[Collected data entries]
#####

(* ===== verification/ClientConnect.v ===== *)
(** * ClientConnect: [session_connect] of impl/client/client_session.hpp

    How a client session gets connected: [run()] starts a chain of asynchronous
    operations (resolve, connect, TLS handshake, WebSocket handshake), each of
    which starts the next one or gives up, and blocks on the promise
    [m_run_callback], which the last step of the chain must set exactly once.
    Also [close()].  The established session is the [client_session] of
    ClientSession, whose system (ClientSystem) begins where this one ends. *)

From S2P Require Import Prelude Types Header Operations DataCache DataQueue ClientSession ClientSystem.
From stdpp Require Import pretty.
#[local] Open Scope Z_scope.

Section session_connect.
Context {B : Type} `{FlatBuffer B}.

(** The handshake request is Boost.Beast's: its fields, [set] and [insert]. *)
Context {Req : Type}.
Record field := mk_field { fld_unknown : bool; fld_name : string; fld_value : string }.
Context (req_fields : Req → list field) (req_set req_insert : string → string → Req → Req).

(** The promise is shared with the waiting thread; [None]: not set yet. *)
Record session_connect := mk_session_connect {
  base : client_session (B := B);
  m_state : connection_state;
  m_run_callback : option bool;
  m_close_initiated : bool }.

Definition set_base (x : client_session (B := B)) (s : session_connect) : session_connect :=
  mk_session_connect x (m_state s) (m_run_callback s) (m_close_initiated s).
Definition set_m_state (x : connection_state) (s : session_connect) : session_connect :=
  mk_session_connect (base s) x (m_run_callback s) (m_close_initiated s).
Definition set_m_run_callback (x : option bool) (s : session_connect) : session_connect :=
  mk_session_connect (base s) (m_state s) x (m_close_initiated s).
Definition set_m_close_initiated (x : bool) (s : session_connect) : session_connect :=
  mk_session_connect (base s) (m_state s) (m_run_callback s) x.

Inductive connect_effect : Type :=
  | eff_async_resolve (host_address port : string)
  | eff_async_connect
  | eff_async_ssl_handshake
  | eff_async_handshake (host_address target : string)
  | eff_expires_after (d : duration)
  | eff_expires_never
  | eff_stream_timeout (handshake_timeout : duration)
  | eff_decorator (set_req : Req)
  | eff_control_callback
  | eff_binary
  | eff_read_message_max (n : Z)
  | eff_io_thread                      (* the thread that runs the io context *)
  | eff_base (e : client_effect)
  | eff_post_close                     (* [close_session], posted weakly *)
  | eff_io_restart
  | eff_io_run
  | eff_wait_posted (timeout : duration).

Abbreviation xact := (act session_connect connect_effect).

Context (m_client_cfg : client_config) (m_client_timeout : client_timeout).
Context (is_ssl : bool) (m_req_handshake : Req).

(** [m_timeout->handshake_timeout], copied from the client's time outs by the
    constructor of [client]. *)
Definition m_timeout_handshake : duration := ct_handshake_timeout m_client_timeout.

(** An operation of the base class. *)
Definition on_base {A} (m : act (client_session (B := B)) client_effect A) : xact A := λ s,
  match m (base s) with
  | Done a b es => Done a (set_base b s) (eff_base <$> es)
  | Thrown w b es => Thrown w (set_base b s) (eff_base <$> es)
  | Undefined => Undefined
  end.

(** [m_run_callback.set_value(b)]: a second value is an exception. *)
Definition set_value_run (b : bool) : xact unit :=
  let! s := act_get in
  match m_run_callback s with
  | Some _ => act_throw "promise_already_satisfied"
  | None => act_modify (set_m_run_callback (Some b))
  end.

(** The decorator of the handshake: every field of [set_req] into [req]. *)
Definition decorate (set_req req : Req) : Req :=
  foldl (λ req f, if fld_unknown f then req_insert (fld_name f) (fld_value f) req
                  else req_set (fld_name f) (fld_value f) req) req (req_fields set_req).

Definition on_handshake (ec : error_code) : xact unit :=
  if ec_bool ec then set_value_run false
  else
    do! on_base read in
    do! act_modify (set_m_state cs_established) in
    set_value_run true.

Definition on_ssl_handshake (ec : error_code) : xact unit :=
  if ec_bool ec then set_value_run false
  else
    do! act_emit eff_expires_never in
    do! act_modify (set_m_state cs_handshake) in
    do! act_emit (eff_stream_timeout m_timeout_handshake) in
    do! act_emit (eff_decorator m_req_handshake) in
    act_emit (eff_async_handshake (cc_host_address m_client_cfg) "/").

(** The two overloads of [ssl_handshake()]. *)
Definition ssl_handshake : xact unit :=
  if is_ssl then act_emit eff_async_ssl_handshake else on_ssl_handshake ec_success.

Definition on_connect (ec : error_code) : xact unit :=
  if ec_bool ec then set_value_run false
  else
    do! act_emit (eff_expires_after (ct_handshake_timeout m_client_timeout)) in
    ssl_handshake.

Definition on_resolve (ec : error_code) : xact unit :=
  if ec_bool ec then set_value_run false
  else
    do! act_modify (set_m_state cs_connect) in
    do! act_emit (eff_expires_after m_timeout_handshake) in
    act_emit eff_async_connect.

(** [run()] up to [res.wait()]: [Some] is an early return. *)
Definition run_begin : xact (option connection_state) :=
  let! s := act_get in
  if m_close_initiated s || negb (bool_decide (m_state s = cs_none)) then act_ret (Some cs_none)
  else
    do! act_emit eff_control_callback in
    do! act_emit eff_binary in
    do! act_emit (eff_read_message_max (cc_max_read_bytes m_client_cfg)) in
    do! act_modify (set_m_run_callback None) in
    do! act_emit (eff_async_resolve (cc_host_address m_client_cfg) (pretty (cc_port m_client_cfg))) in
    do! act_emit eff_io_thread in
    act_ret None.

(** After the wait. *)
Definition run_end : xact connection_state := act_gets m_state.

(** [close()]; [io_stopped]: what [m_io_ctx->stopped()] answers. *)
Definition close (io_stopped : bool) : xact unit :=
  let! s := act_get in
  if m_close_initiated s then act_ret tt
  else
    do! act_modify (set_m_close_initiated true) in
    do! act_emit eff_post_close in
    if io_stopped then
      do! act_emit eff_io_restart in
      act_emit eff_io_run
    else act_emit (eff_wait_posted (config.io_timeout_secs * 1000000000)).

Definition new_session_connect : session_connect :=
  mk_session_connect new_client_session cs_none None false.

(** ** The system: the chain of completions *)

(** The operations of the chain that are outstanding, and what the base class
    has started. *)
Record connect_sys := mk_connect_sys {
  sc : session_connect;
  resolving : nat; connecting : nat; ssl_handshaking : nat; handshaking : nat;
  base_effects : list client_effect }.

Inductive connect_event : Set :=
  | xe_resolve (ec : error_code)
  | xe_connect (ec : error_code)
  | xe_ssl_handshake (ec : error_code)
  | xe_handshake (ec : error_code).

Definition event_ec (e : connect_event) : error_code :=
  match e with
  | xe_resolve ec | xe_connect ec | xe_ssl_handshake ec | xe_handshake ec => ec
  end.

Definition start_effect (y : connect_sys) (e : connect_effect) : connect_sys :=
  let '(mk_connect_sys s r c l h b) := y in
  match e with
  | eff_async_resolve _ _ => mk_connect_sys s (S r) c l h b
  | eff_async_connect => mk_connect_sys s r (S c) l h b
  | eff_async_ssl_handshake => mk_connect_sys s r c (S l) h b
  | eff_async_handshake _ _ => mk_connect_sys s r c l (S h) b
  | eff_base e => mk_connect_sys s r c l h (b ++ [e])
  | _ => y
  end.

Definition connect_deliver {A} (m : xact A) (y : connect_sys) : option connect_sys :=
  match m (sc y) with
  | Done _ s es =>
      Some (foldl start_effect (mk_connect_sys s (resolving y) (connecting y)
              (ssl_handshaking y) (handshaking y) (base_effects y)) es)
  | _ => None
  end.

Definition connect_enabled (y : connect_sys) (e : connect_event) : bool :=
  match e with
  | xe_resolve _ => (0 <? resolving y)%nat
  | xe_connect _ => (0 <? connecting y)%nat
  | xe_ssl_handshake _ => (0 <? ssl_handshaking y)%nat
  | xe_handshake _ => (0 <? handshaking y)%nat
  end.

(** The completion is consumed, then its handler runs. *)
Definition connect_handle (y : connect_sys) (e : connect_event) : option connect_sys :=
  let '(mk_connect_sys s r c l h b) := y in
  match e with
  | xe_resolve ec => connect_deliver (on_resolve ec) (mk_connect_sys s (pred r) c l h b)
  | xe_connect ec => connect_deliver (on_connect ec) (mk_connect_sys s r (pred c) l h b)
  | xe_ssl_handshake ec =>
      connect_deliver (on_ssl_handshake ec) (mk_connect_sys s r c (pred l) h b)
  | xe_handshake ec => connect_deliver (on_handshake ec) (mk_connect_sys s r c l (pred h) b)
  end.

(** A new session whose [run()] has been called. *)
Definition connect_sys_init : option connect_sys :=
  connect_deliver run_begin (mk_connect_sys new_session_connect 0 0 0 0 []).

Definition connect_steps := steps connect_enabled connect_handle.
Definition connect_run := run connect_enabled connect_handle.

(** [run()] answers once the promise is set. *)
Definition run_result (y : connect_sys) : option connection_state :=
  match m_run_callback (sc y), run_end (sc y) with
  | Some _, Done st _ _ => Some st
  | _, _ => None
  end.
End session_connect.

#####

[Problem statement]
Retype exactly the lines from the first line of the records above through the line containing "How a client", both included, and nothing else.

[Output of the exercise]
(* ===== verification/ClientConnect.v ===== *)
(** * ClientConnect: [session_connect] of impl/client/client_session.hpp

    How a client session gets connected: [run()] starts a chain of asynchronous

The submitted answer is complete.